7. De rechtbank is met verweerder van oordeel dat de door eiser overgelegde stukken onvoldoende zijn om op grond daarvan van verweerder nader onderzoek te vragen. Het is immers in eerste instantie aan eiser om alle gegevens aan te dragen om te kunnen beoordelen of voldaan is aan de in het arrest Chavez genoemde voorwaarden, waaronder de vraag of sprake is van een daadwerkelijke afhankelijkheidsverhouding tussen eiser en zijn dochter, waaruit zou volgen dat wanneer eiser het grondgebied van de Europese Unie zou verlaten, zijn dochter gehouden is hem te volgen. Met de stukken die zijn ingebracht heeft eiser onvoldoende zicht gegeven op zijn zorgtaken, rol en afhankelijkheidsrelatie. De toestemmingsverklaring en de handgeschreven verklaring van de moeder zijn hiertoe ontoereikend. Hieruit blijkt alleen dat de moeder toestemming verleend dat eiser zijn dochter erkent, dat hij haar door de week mag zien of mag ophalen van school en dat er over de dochter wordt gecommuniceerd. Dat eiser ook daadwerkelijk de dochter van school heeft opgehaald en/of omgang met haar heeft, blijkt hieruit niet. De stukken zeggen nog niets over de feitelijke invulling van de relatie. Pas als afdoende gegevens door eiser zijn overgelegd, ligt de bal bij verweerder om hiernaar, zo nodig in overleg met de staatssecretaris, nader onderzoek te doen. Naar het oordeel van de rechtbank is daarvan geen sprake. De gevolgen hiervan komen voor zijn risico.
8. Verweerder heeft dan ook mogen afgaan op de informatie van de staatssecretaris, de IND, dat eiser geen rechtmatig verblijf had en heeft op grond daarvan inschrijving met een briefadres mogen weigeren. De rechtbank heeft geen aanleiding aan te nemen dat sprake is gewijzigde omstandigheden ten opzichte van de situatie beoordeeld door de staatssecretaris. Uit het dossier blijkt dat verweerder in maart en juni van 2018 en maart 2019 navraag bij de staatssecretaris heeft gedaan naar het verblijfsrecht van eiser. De uitspraak waarin is geoordeeld dat er ten onrechte geen erkenningsverzoek is opgemaakt op verzoek van eiser, geeft geen aanleiding voor een ander oordeel. Verweerder, en de staatssecretaris, heeft eiser mogen aanrekenen dat hij zijn zorgtaken voor zijn dochter en daarmee de afhankelijkheid onvoldoende inzichtelijk heeft gemaakt. Gelet hierop slaagt het beroep niet.
9. Omdat het bestreden besluit is gebaseerd op een onjuiste grond, komt het om die reden wel voor vernietiging in aanmerking. Het beroep is gegrond en de rechtbank vernietigt het bestreden besluit.
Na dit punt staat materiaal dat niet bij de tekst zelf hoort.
(* ===== verification/BlockMap.v ===== *)
(** * Rebuilding the free lists from bitmaps (bbuild.c)

    After a crash the allocator starts from empty lists: the recovery marks every block in
    use in bitmaps, one set per CPU, merges them, and inserts each run of clear bits into
    the list it belongs to.  A bitmap is the list of its bits; an access behind its end is
    a fault. *)

From S2P Require Import Prelude Layout RangeTree RbList State Balloc BallocFacts BallocSpec.
From S2P Require Import BallocInit TreeEdits.

(** ** Bitmaps *)

(** [struct single_scan_bm]: [bitmap_size] bytes. *)
Record single_scan_bm := ScanBm {
  bitmap_size : Z;
  bitmap : list bool;
}.

Record scan_bitmap := ScanBitmap {
  scan_bm_4K : single_scan_bm;
  scan_bm_2M : single_scan_bm;
  scan_bm_1G : single_scan_bm;
}.

Inductive bm_type := BM_4K | BM_2M | BM_1G.

Definition read_bit (bits : list bool) (i : Z) : option bool :=
  if i <? 0 then None else bits !! Z.to_nat i.

Definition set_bit (bit : Z) (bits : list bool) : option (list bool) :=
  _ ← read_bit bits bit; Some (<[Z.to_nat bit := true]> bits).

Definition set_scan_bm (bit : Z) (scan_bm : single_scan_bm) : option single_scan_bm :=
  bits ← set_bit bit (bitmap scan_bm); Some (ScanBm (bitmap_size scan_bm) bits).

Definition set_bm (bit : Z) (bm : scan_bitmap) (type : bm_type) : option scan_bitmap :=
  match type with
  | BM_4K => s ← set_scan_bm bit (scan_bm_4K bm); Some (ScanBitmap s (scan_bm_2M bm) (scan_bm_1G bm))
  | BM_2M => s ← set_scan_bm bit (scan_bm_2M bm); Some (ScanBitmap (scan_bm_4K bm) s (scan_bm_1G bm))
  | BM_1G => s ← set_scan_bm bit (scan_bm_1G bm); Some (ScanBitmap (scan_bm_4K bm) (scan_bm_2M bm) s)
  end.

(** [for (i = ...; i < ...; i++) set_bm(i, bm, BM_4K)]: [n] bits from [i] on. *)
Fixpoint set_bits_4K (n : nat) (i : Z) (bm : scan_bitmap) : option scan_bitmap :=
  match n with
  | O => Some bm
  | S n => bm ← set_bm i bm BM_4K; set_bits_4K n (i + 1) bm
  end.

(** [find_next_bit] and [find_next_zero_bit] (lib/find_bit.c): the first bit of value [v]
    from [i] on and below [size], [size] when there is none; [n] bounds the search. *)
Fixpoint find_next (n : nat) (v : bool) (bits : list bool) (size i : Z) : option Z :=
  if size <=? i then Some size
  else
    match n with
    | O => None
    | S n =>
      b ← read_bit bits i;
      if eqb b v then Some i else find_next n v bits size (i + 1)
    end.

Definition find_next_bit (bits : list bool) (size offset : Z) : option Z :=
  find_next (S (length bits)) true bits size offset.
Definition find_next_zero_bit (bits : list bool) (size offset : Z) : option Z :=
  find_next (S (length bits)) false bits size offset.
(* ===== verification/Shutdown.v ===== *)
(** * Saving the allocator at unmount and reading it back (bbuild.c)

    At unmount the ranges of the free lists and of the inode numbers in use are written to
    the logs of two reserved inodes; a mount that finds such a log reads the ranges back
    instead of crawling the device.  An entry of such a log is a pair of bounds of 16
    bytes, 254 in a page. *)

From S2P Require Import Prelude Layout RangeTree RbList State Balloc BallocFacts BallocSpec.
From S2P Require Import BallocInit BallocTheorems TreeEdits InodeMap LogBlocks InodeTable.
From S2P Require Import Monitor Histogram HashTable Records KnapSack Detect WriteCount Migrate.
From S2P Require Import LogPages World InodeLog FastGc BlockMap.
#[local] Open Scope word_scope.

(** ** The code *)

(** [struct nova_range_node_lowhigh] *)
Module Lh.
Definition range_low (m : memory) (p : Z) : Z := load 8 m p.
Definition range_high (m : memory) (p : Z) : Z := load 8 m (p + 8).
Definition set_range_low (m : memory) (p v : Z) : memory := store 8 m p v.
Definition set_range_high (m : memory) (p v : Z) : memory := store 8 m (p + 8) v.
Definition size : Z := 16.
End Lh.

Definition RANGENODE_PER_PAGE : Z := 254.
Definition NOVA_INODELIST1_INO : Z := 6.
Definition CPUID_MASK : Z := 18374686479671623680.

Definition get_cpuid (sbi : nova_sb_info) (blocknr : Z) : option Z :=
  if per_list_blocks sbi =? 0 then None
  else
    let cpuid := i32 (blocknr / per_list_blocks sbi) in
    Some (if cpus sbi <=? cpuid then SHARED_CPU else cpuid).

(** [nova_append_range_node_entry]: the position of the entry.  When the log is at its end
    nothing is written. *)
Definition nova_append_range_node_entry (sbi : nova_sb_info) (curr : nova_range_node) (tail cpuid : Z) :
    option (Z * nova_sb_info) :=
  let curr_p := tail in
  if (curr_p =? 0) || (is_last_entry curr_p Lh.size && (next_log_page sbi curr_p =? 0))
  then Some (curr_p, sbi)
  else
    let curr_p := if is_last_entry curr_p Lh.size then next_log_page sbi curr_p else curr_p in
    let entry := nova_get_block (virt_addr sbi) curr_p in
    let mem := Lh.set_range_low (nvm sbi) entry (RangeTree.range_low curr) in
    let mem := if negb (cpuid =? 0)
               then Lh.set_range_low mem entry (Z.lor (Lh.range_low mem entry) (u64 (Z.shiftl cpuid 56)))
               else mem in
    let mem := Lh.set_range_high mem entry (RangeTree.range_high curr) in
    Some (curr_p, with_nvm mem sbi).

Section operations.
Context `{RbTree} (slab_garbage : nova_range_node) (smp : Z) (jiffies_to_msecs : Z -> Z) (e : env).
(** What uninitialised local variables hold. *)
Context (garbage : Z).

(** The loop of [nova_save_range_nodes_to_log]: the node [temp] and its successors are
    written, erased and released; [fuel] bounds it by the nodes of the tree. *)
Fixpoint save_loop (fuel : nat) (sbi : nova_sb_info) (tree : rb_tree) (temp : option ptr)
    (temp_tail cpuid : Z) : option (Z * rb_tree * nova_sb_info) :=
  match temp, fuel with
  | None, _ => Some (temp_tail, tree, sbi)
  | Some _, O => None
  | Some n, S fuel =>
    curr ← range_nodes sbi !! n;
    res ← nova_append_range_node_entry sbi curr temp_tail cpuid;
    let '(curr_entry, sbi) := (res : Z * nova_sb_info) in
    let temp := rb_next tree n in
    let tree := rb_erase n tree in
    let sbi := with_range_nodes (nova_free_range_node n (range_nodes sbi)) sbi in
    save_loop fuel sbi tree temp (curr_entry ⊞ Lh.size) cpuid
  end.

Definition nova_save_range_nodes_to_log (sbi : nova_sb_info) (tree : rb_tree) (temp_tail cpuid : Z) :
    option (Z * rb_tree * nova_sb_info) :=
  save_loop (length (inorder tree)) sbi tree (rb_first tree) temp_tail cpuid.

Definition nova_save_free_list_blocknodes (sbi : nova_sb_info) (cpu temp_tail : Z) :
    option (Z * nova_sb_info) :=
  fl ← nova_get_free_list sbi cpu;
  res ← nova_save_range_nodes_to_log sbi (block_free_tree fl) temp_tail 0;
  let '(temp_tail, tree, sbi) := (res : Z * rb_tree * nova_sb_info) in
  Some (temp_tail, put_free_list sbi cpu (with_block_free_tree tree fl)).

(** The lists of the CPUs [i], [i+1], ... and the shared one. *)
Fixpoint save_lists (n : nat) (i : Z) (sbi : nova_sb_info) (temp_tail : Z) : option (Z * nova_sb_info) :=
  match n with
  | O => nova_save_free_list_blocknodes sbi SHARED_CPU temp_tail
  | S n =>
    res ← nova_save_free_list_blocknodes sbi i temp_tail;
    let '(temp_tail, sbi) := (res : Z * nova_sb_info) in
    save_lists n (i + 1) sbi temp_tail
  end.

(** The trees of the inode numbers. *)
Fixpoint save_maps (n : nat) (i : Z) (sbi : nova_sb_info) (temp_tail : Z) : option (Z * nova_sb_info) :=
  match n with
  | O => Some (temp_tail, sbi)
  | S n =>
    im ← nova_get_inode_map sbi i;
    res ← nova_save_range_nodes_to_log sbi (inode_inuse_tree im) temp_tail i;
    let '(temp_tail, tree, sbi) := (res : Z * rb_tree * nova_sb_info) in
    save_maps n (i + 1) (put_inode_map sbi i (with_inode_inuse_tree tree im)) temp_tail
  end.

(** The numbers of range nodes of all free lists and of all inode maps. *)
Fixpoint count_blocknodes (n : nat) (i : Z) (sbi : nova_sb_info) (num : Z) : option Z :=
  match n with
  | O => fl ← nova_get_free_list sbi SHARED_CPU; Some (num ⊞ num_blocknode fl)
  | S n => fl ← nova_get_free_list sbi i; count_blocknodes n (i + 1) sbi (num ⊞ num_blocknode fl)
  end.

Definition count_inodenodes (sbi : nova_sb_info) : Z :=
  fold_left (fun num im => num ⊞ num_range_node_inode im) (inode_maps sbi) 0.

(** The pages a number of entries needs. *)
Definition rangenode_pages (num : Z) : Z :=
  let num_pages := num / RANGENODE_PER_PAGE in
  if negb (num mod RANGENODE_PER_PAGE =? 0) then num_pages ⊞ 1 else num_pages.

(** [super->s_wtime = get_seconds()], at offset 52 of the super block. *)
Definition set_s_wtime (m : memory) (virt_addr seconds : Z) : memory := store 4 m (virt_addr + 52) seconds.

(** The end of [nova_save_blocknode_mappings_to_log], when the pages from [new_block] on are
    taken: the head of the log, the lists, the tail.  The device is mapped at
    [nova_base_address]. *)
Definition record_blocknodes (nova_base_address pi new_block : Z) : fs unit :=
  pi ← reget_inode smp pi;
  _ ← put_nvm (fun mem => Pi.set_log_head mem pi new_block);
  _ ← count_inode jiffies_to_msecs e pi;
  sbi ← get_sbi;
  temp_tail ← on_sbi (fun sbi' => save_lists (Z.to_nat (cpus sbi)) 0 sbi' new_block);
  _ ← nova_update_tail_wwb smp e nova_base_address pi temp_tail;
  count_inode jiffies_to_msecs e pi.

(** [seconds] is the time. *)
Definition nova_save_blocknode_mappings_to_log (nova_base_address seconds : Z) : fs unit :=
  sbi ← get_sbi;
  pi ← fs_deref (nova_get_inode_by_ino (virt_addr sbi) NOVA_BLOCKNODE_INO);
  num_blocknode ← fs_deref (count_blocknodes (Z.to_nat (cpus sbi)) 0 sbi 0);
  let num_pages := rangenode_pages num_blocknode in
  r ← on_sbi (fun sbi => nova_allocate_inode_log_pages smp sbi pi num_pages garbage 0);
  let '(allocated, new_block) := (r : Z * Z) in
  if negb (u64 allocated =? num_pages) then mret tt
  else
    _ ← put_nvm (fun mem => set_s_wtime mem (virt_addr sbi) seconds);
    record_blocknodes nova_base_address pi new_block.

Definition nova_save_inode_list_to_log (nova_base_address : Z) : fs unit :=
  sbi ← get_sbi;
  pi ← fs_deref (nova_get_inode_by_ino (virt_addr sbi) NOVA_INODELIST1_INO);
  let num_nodes := count_inodenodes sbi in
  let num_blocks := rangenode_pages num_nodes in
  r ← on_sbi (fun sbi => nova_allocate_inode_log_pages smp sbi pi num_blocks garbage garbage);
  let '(allocated, new_block) := (r : Z * Z) in
  if negb (u64 allocated =? num_blocks) then mret tt
  else
    pi ← reget_inode smp pi;
    _ ← put_nvm (fun mem => Pi.set_log_head mem pi new_block);
    temp_tail ← on_sbi (fun sbi => save_maps (Z.to_nat (cpus sbi)) 0 sbi new_block);
    _ ← nova_update_tail_wwb smp e nova_base_address pi temp_tail;
    count_migrate smp jiffies_to_msecs e garbage pi.

(** ** Reading back *)

(** [nova_destroy_range_node_tree] *)
Fixpoint destroy_loop (fuel : nat) (h : node_heap) (tree : rb_tree) (temp : option ptr) :
    option (node_heap * rb_tree) :=
  match temp, fuel with
  | None, _ => Some (h, tree)
  | Some _, O => None
  | Some n, S fuel =>
    destroy_loop fuel (nova_free_range_node n h) (rb_erase n tree) (rb_next tree n)
  end.

Definition nova_destroy_range_node_tree (h : node_heap) (tree : rb_tree) : option (node_heap * rb_tree) :=
  destroy_loop (length (inorder tree)) h tree (rb_first tree).

Definition nova_destroy_blocknode_tree (sbi : nova_sb_info) (cpu : Z) : option nova_sb_info :=
  fl ← nova_get_free_list sbi cpu;
  res ← nova_destroy_range_node_tree (range_nodes sbi) (block_free_tree fl);
  let '(h, tree) := (res : node_heap * rb_tree) in
  Some (with_range_nodes h (put_free_list sbi cpu (with_block_free_tree tree fl))).

Fixpoint destroy_lists (n : nat) (i : Z) (sbi : nova_sb_info) : option nova_sb_info :=
  match n with
  | O => nova_destroy_blocknode_tree sbi SHARED_CPU
  | S n => sbi ← nova_destroy_blocknode_tree sbi i; destroy_lists n (i + 1) sbi
  end.

Definition nova_destroy_blocknode_trees (sbi : nova_sb_info) : option nova_sb_info :=
  destroy_lists (Z.to_nat (cpus sbi)) 0 sbi.

Fixpoint destroy_maps (n : nat) (i : Z) (sbi : nova_sb_info) : option nova_sb_info :=
  match n with
  | O => Some sbi
  | S n =>
    im ← nova_get_inode_map sbi i;
    res ← nova_destroy_range_node_tree (range_nodes sbi) (inode_inuse_tree im);
    let '(h, tree) := (res : node_heap * rb_tree) in
    destroy_maps n (i + 1) (with_range_nodes h (put_inode_map sbi i (with_inode_inuse_tree tree im)))
  end.

Definition nova_destroy_inode_trees (sbi : nova_sb_info) : option nova_sb_info :=
  destroy_maps (Z.to_nat (cpus sbi)) 0 sbi.

(** One entry of the log becomes a node of a free list: the insertion's result, which ends
    the loop unless it is 0. *)
Definition restore_entry (sbi : nova_sb_info) (entry : Z) : option (Z * nova_sb_info) :=
  match nova_alloc_range_node (range_nodes sbi) slab_garbage with
  | None => None (* NOVA_ASSERT only warns; the next store faults *)
  | Some (blknode, h) =>
    let low := Lh.range_low (nvm sbi) entry in
    let high := Lh.range_high (nvm sbi) entry in
    let h := <[blknode := RangeNode low high]> h in
    cpuid ← get_cpuid sbi low;
    fl ← nova_get_free_list sbi cpuid;
    ins ← nova_insert_blocktree h (block_free_tree fl) blknode;
    let '(ret, tree) := (ins : Z * rb_tree) in
    if negb (ret =? 0) then
      sbi ← nova_destroy_blocknode_trees (with_range_nodes (nova_free_range_node blknode h) sbi);
      Some (ret, sbi)
    else
      let fl := with_block_free_tree tree fl in
      let fl := with_num_blocknode (num_blocknode fl ⊞ 1) fl in
      let fl := if num_blocknode fl =? 1 then with_first_node (Some blknode) fl else fl in
      let fl := with_num_free_blocks (num_free_blocks fl ⊞ u64 (high - low + 1)) fl in
      Some (0, with_range_nodes h (put_free_list sbi cpuid fl))
  end.

(** The loop of [nova_init_blockmap_from_inode] from [curr_p] to the tail of the log of
    [pi]; [fuel] bounds it by the entries. *)
Fixpoint restore_loop (fuel : nat) (sbi : nova_sb_info) (pi curr_p ret : Z) : option (Z * nova_sb_info) :=
  if curr_p =? Pi.log_tail (nvm sbi) pi then Some (ret, sbi)
  else
    match fuel with
    | O => None
    | S fuel =>
      let curr_p := if is_last_entry curr_p Lh.size then next_log_page sbi curr_p else curr_p in
      if curr_p =? 0 then Some (- EINVAL, sbi)
      else
        res ← restore_entry sbi (nova_get_block (virt_addr sbi) curr_p);
        let '(ret, sbi) := (res : Z * nova_sb_info) in
        if negb (ret =? 0) then Some (ret, sbi)
        else restore_loop fuel sbi pi (curr_p ⊞ Lh.size) ret
    end.

(** [nova_free_inode_log] *)
Definition free_inode_log (pi : Z) : fs unit := fun w =>
  match nova_free_inode_log slab_garbage smp jiffies_to_msecs (w_sbi w) (w_mon w) e pi with
  | Some (sbi, m) => Some (tt, World sbi m (w_sih w))
  | None => None
  end.

Definition nova_init_blockmap_from_inode : fs Z :=
  sbi ← get_sbi;
  pi ← fs_deref (nova_get_inode_by_ino (virt_addr sbi) NOVA_BLOCKNODE_INO);
  let curr_p := Pi.log_head (nvm sbi) pi in
  if curr_p =? 0 then mret (- EINVAL)
  else
    ret ← on_sbi (fun sbi => restore_loop (Z.to_nat (256 * num_blocks sbi)) sbi pi curr_p 0);
    _ ← free_inode_log pi;
    mret ret.
Lemma traverse_pass_ok base c :
  file_log (length (bitmap (scan_bm_4K (c_bm c)))) -> 0 <= base -> base + MAX_PGOFF < 2 ^ 62 ->
  (base = 0 \/ base * 2 ^ data_bits < final_size items) -> empty_ring (c_ring c) ->
  exists ring' bits, traverse_pass sbi pi base data_bits c =
      Some (if final_size items =? 0 then None else Some ((final_size items - 1) / 2 ^ data_bits),
            Crawl ring' (with_4K bits (c_bm c)) (final_size items)) /\
    same_ring (c_ring c) ring' /\ (forall i, slot_of ring' i = left_over base i) /\
    length bits = length (bitmap (scan_bm_4K (c_bm c))) /\ 0 <= final_size items < 2 ^ 63 /\
    forall b, bit_set bits b = true <-> bit_set (bitmap (scan_bm_4K (c_bm c))) b = true \/
      (base = 0 /\ page_marks b) \/ marks base b.
Proof.
  intros [El Hwf [Hh Ht] [Hr Hlen] Hpg Hbl Hd] Hb Hbm Hbs Hemp. unfold traverse_pass.
  rewrite (proj2 (Z.eqb_neq head 0) Hh). cbn [andb c_ring c_bm c_size].
  apply Forall_cons_1 in Hpg as [Hp0 Hpg]. apply Forall_app in Hpg as [Hp1 Hp2].
  set (n := length (bitmap (scan_bm_4K (c_bm c)))) in *.
  assert (forall bits, length bits = n -> forall q, markable (replicate n false) q -> markable bits q) as Hmk.
  { intros bits Hl q. apply markable_length. by rewrite length_replicate. }
  (* the first page *)
  assert (exists bits1, (if base =? 0 then mark_log_page head (c_bm c) else Some (c_bm c)) = Some (with_4K bits1 (c_bm c)) /\
    length bits1 = n /\ forall b, bit_set bits1 b = true <-> bit_set (bitmap (scan_bm_4K (c_bm c))) b = true \/
      (base = 0 /\ b = head / 4096)) as (bits1 & -> & L1 & B1).
  { destruct (Z.eqb_spec base 0) as [E0|E0].
    - destruct (mark_log_page_ok head (c_bm c)) as (bits1 & -> & L1 & B1); [by apply Hmk|].
      exists bits1. split; [done|]. split; [done|]. intros b. rewrite B1. tauto.
    - exists (bitmap (scan_bm_4K (c_bm c))). rewrite with_4K_same. split; [done|]. split; [done|]. intros b. tauto. }
  cbn [mbind option_bind].
  destruct (traverse_loop_ok sbi base data_bits (conj Hb Hbm) ltac:(lia) log_tail _ head
    (Crawl (c_ring c) (with_4K bits1 (c_bm c)) 0) pages items El Hwf) as (ring2 & bits2 & E2 & [S2 O2 V2] & Hs2 & L2 & B2);
    [simpl; lia|intros _; simpl; eapply Forall_impl; [exact Hp1|]; by apply Hmk|].
  rewrite E2. cbn [mbind option_bind c_ring c_bm c_size scan_bm_4K bitmap with_4K] in *.
  change (fold_left item_size items 0) with (final_size items) in *. clear E2.
  (* the rest of the chain *)
  assert (exists bits3, (if base =? 0 then mark_chain (Z.to_nat (num_blocks sbi)) sbi (BLOCK_OFF log_tail)
      (with_4K bits2 (with_4K bits1 (c_bm c))) else Some (with_4K bits2 (with_4K bits1 (c_bm c)))) =
      Some (with_4K bits3 (c_bm c)) /\
    length bits3 = n /\ forall b, bit_set bits3 b = true <-> bit_set bits2 b = true \/
      (base = 0 /\ exists x, x ∈ rest /\ b = x / 4096)) as (bits3 & -> & L3 & B3).
  { destruct (Z.eqb_spec base 0) as [E0|E0].
    - destruct (mark_chain_ok sbi rest (Z.to_nat (num_blocks sbi)) (BLOCK_OFF log_tail) (with_4K bits2 (c_bm c)))
        as (bits3 & E3 & L3 & B3); auto; [eapply Forall_impl; [exact Hp2|]; apply Hmk; simpl; congruence|].
      rewrite with_4K_twice, E3. exists bits3. rewrite with_4K_twice. split; [done|]. split; [simpl in L3; congruence|].
      intros b. rewrite B3. simpl. tauto.
    - exists bits2. rewrite with_4K_twice. split; [done|]. split; [congruence|]. intros b. tauto. }
  cbn [mbind option_bind]. clear El Hp0 Hp1 Hp2 Hmk.
  assert (forall i, slot_of ring2 i = if (0 <=? i) && (i <? MAX_PGOFF) then mapped_block (i + base) else 0) as Hslot.
  { intros i. destruct (Z.leb_spec 0 i), (Z.ltb_spec i MAX_PGOFF); cbn [andb].
    2-4: by rewrite O2, Hemp by lia. rewrite V2, Hemp by lia. done. }
  assert (forall b, bit_set bits3 b = true <-> bit_set (bitmap (scan_bm_4K (c_bm c))) b = true \/ (base = 0 /\ page_marks b))
    as HB.
  { intros b. rewrite B3, B2, B1. unfold page_marks. setoid_rewrite elem_of_cons. setoid_rewrite elem_of_app.
    split.
    - intros [[[?|[E0 ->]]|(E0 & q & Hq & ->)]|(E0 & q & Hq & ->)]; [by left|right; split; [done|]; eexists; split; [|done]; tauto..].
    - intros [?|(E0 & q & [->|[Hq|Hq]] & ->)]; [tauto|tauto|left; right; eauto|right; eauto]. }
  clear B1 B2 B3 V2 O2. pose proof (Z.pow_pos_nonneg 2 data_bits ltac:(lia) ltac:(lia)) as Hk.
  destruct (Z.eqb_spec (final_size items) 0) as [Ez|Ez].
  { exists ring2, bits3. split; [done|]. split; [done|]. split; [|split; [done|split; [lia|]]].
    - intros i. rewrite Hslot. unfold left_over. rewrite Ez.
      destruct (Z.leb_spec 0 i), (Z.ltb_spec i MAX_PGOFF); cbn [andb]; try done.
      by rewrite (proj2 (Z.leb_le 0 _)) by nia.
    - intros b. rewrite HB. unfold marks. split; [tauto|]. intros [?|[?|(_ & p & Hp & Hlt & _)]]; [tauto|tauto|nia]. }
  set (last := (final_size items - 1) / 2 ^ data_bits).
  assert (Z.shiftr (u64 (final_size items - 1)) data_bits = last) as ->
    by (rewrite u64_small, Z.shiftr_div_pow2 by lia; done).
  assert (base <= last) as Hbl2.
  { destruct Hbs as [->|Hbs]; [apply Z.div_pos; lia|]. by apply last_page_le; lia. }
  assert (last < 2 ^ 51) as Hlast.
  { apply Z.div_lt_upper_bound; [lia|]. assert (2 ^ 12 <= 2 ^ data_bits) by (apply Z.pow_le_mono_r; lia). nia. }
  assert (exists k, (if base ⊞ MAX_PGOFF <=? last then MAX_PGOFF - 1 else last ⊟ base) + 1 = k /\
    k = Z.min (last + 1 - base) MAX_PGOFF) as (k & Ek & Hkv).
  { eexists. split; [done|]. unfold MAX_PGOFF in *. rewrite !u64_small by lia. case_cmp; lia. }
  unfold nova_set_file_bm. rewrite Ek. unfold MAX_PGOFF in Hbm, Hkv.
  destruct (file_bm_loop_ok (Z.to_nat k) 0 ring2 (with_4K bits3 (c_bm c))) as (ring4 & bits4 & E4 & S4 & L4 & V4 & B4);
    [lia|unfold MAX_PGOFF; lia| |].
  { intros i Hi. rewrite Hslot. simpl. rewrite L3. destruct ((0 <=? i) && (i <? MAX_PGOFF)); [apply Hbl; lia|].
    pose proof (Hbl 0 ltac:(lia)). lia. }
  rewrite E4. cbn [mbind option_bind]. simpl in L4, B4. exists ring4, bits4.
  split; [done|]. split; [by eapply same_ring_trans|]. split; [|split; [congruence|split; [lia|]]].
  - intros i. rewrite V4, Hslot. unfold left_over. pose proof (last_page_le (final_size items) (i + base) ltac:(lia) ltac:(lia)) as Hlp.
    fold last in Hlp. unfold MAX_PGOFF. destruct (Z.leb_spec 0 i), (Z.ltb_spec i (0 + Z.of_nat (Z.to_nat k))),
      (Z.ltb_spec i 262144), (Z.leb_spec (final_size items) ((i + base) * 2 ^ data_bits)); cbn [andb]; (done || lia).
  - intros b. rewrite B4, HB. match goal with |- _ \/ ?A <-> _ => enough (A <-> marks base b) by tauto end.
    unfold marks. split.
    + intros (Hb0 & i & Hi & Ei). split; [done|]. exists (i + base). rewrite Hslot in Ei.
      unfold MAX_PGOFF in *. rewrite (proj2 (Z.leb_le 0 i)), (proj2 (Z.ltb_lt i _)) in Ei by lia.
      split; [lia|]. split; [|done]. apply last_page_le; [lia|lia|]. fold last. lia.
    + intros (Hb0 & p & Hp & Hlt & Ep). split; [done|]. exists (p - base). apply last_page_le in Hlt; [|lia|lia].
      fold last in Hlt. unfold MAX_PGOFF in *. split; [lia|]. rewrite Hslot. unfold MAX_PGOFF.
      rewrite (proj2 (Z.leb_le 0 _)), (proj2 (Z.ltb_lt _ _)) by lia. cbn [andb].
      by replace (p - base + base) with p by lia.
Qed.

Lemma final_size_range : Forall item_wf items -> 0 <= final_size items < 2 ^ 63.
Proof.
  assert (forall its s, 0 <= s < 2 ^ 63 -> Forall item_wf its -> 0 <= fold_left item_size its s < 2 ^ 63) as Hgen.
  { induction its as [|it its IH]; intros s Hs Hwf; [done|]. apply Forall_cons_1 in Hwf as [Hi Hwf].
    apply IH; [|done]. destruct it; cbn [item_wf item_size] in *; (done || lia). }
  apply Hgen. lia.
Qed.

Lemma left_over_none base i :
  0 <= base -> (forall p, 0 <= p -> final_size items <= p * 2 ^ data_bits -> mapped_block p = 0) -> left_over base i = 0.
Proof.
  intros Hb Hp. unfold left_over. destruct (Z.leb_spec 0 i), (Z.ltb_spec i MAX_PGOFF),
    (Z.leb_spec (final_size items) ((i + base) * 2 ^ data_bits)); cbn [andb]; try done. apply Hp; lia.
Qed.

Lemma left_over_full base i :
  12 <= data_bits <= 30 -> 0 < final_size items -> base + MAX_PGOFF <= (final_size items - 1) / 2 ^ data_bits ->
  left_over base i = 0.
Proof.
  intros Hd Hs Hl. unfold left_over. destruct (Z.leb_spec 0 i), (Z.ltb_spec i MAX_PGOFF); cbn [andb]; try done.
  pose proof (proj1 (last_page_le (final_size items) (i + base) Hs ltac:(lia)) ltac:(lia)).
  by rewrite (proj2 (Z.leb_gt _ _)).
Qed.

(** The number of windows is bounded. *)
Lemma last_window base :
  Forall item_wf items -> 12 <= data_bits <= 30 -> 0 <= base -> base * 2 ^ data_bits < final_size items ->
  base <= (final_size items - 1) / 2 ^ data_bits < 2 ^ 51 /\ base + MAX_PGOFF < 2 ^ 62.
Proof.
  intros Hwf Hd Hb Hlt. pose proof (final_size_range Hwf) as Hs.
  assert (2 ^ 12 <= 2 ^ data_bits) by (apply Z.pow_le_mono_r; lia).
  assert ((final_size items - 1) / 2 ^ data_bits < 2 ^ 51) by (apply Z.div_lt_upper_bound; nia).
  assert (base <= (final_size items - 1) / 2 ^ data_bits) by (apply last_page_le; nia).
  unfold MAX_PGOFF. lia.
Qed.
Omdat het beroep niet leidt tot een andere uitkomst voor wat betreft de inschrijving in de brp met een briefadres, ziet de rechtbank aanleiding zelf in de zaak te voorzien. De rechtbank verklaart het bezwaar tegen de afwijzing van de aangifte om met een briefadres te worden ingeschreven ongegrond en bepaalt dat deze uitspraak in de plaats treedt van het vernietigde besluit.
10. Omdat de rechtbank het beroep gegrond verklaart, bepaalt de rechtbank dat verweerder aan eiser het door hem betaalde griffierecht vergoedt.
11. De rechtbank veroordeelt verweerder in de door eiser gemaakte proceskosten in de beroepsprocedure. Deze kosten stelt de rechtbank op grond van het Besluit proceskosten bestuursrecht voor de door een derde beroepsmatig verleende rechtsbijstand vast op € 1.024,- (1 punt voor het indienen van het beroepschrift, 1 punt voor het verschijnen ter zitting, met een waarde per punt van € 512,- en een wegingsfactor 1). Omdat de primaire beslissing juist was, bestaat er geen aanleiding voor vergoeding van de in bezwaar gemaakte kosten.

Beslissing

De rechtbank:
  • verklaart het beroep gegrond;
  • vernietigt het bestreden besluit;
  • bepaalt dat deze uitspraak in de plaats treedt van het vernietigde bestreden besluit;
  • bepaalt dat verweerder aan eiser het door hem betaalde griffierecht van € 170,- vergoedt;
  • veroordeelt verweerder in de proceskosten tot een bedrag van € 1.024,-, te betalen aan eiser.
Deze uitspraak is gedaan door mr. V.E. van der Does, rechter, in aanwezigheid van
mr. M. Landwaart-Ekkelenkamp, griffier. De beslissing is in het openbaar uitgesproken op 30 juli 2019.
griffier rechter
Afschrift verzonden aan partijen op:

Rechtsmiddel

Tegen deze uitspraak kan binnen zes weken na de dag van verzending daarvan hoger beroep worden ingesteld bij de Afdeling bestuursrechtspraak van de Raad van State.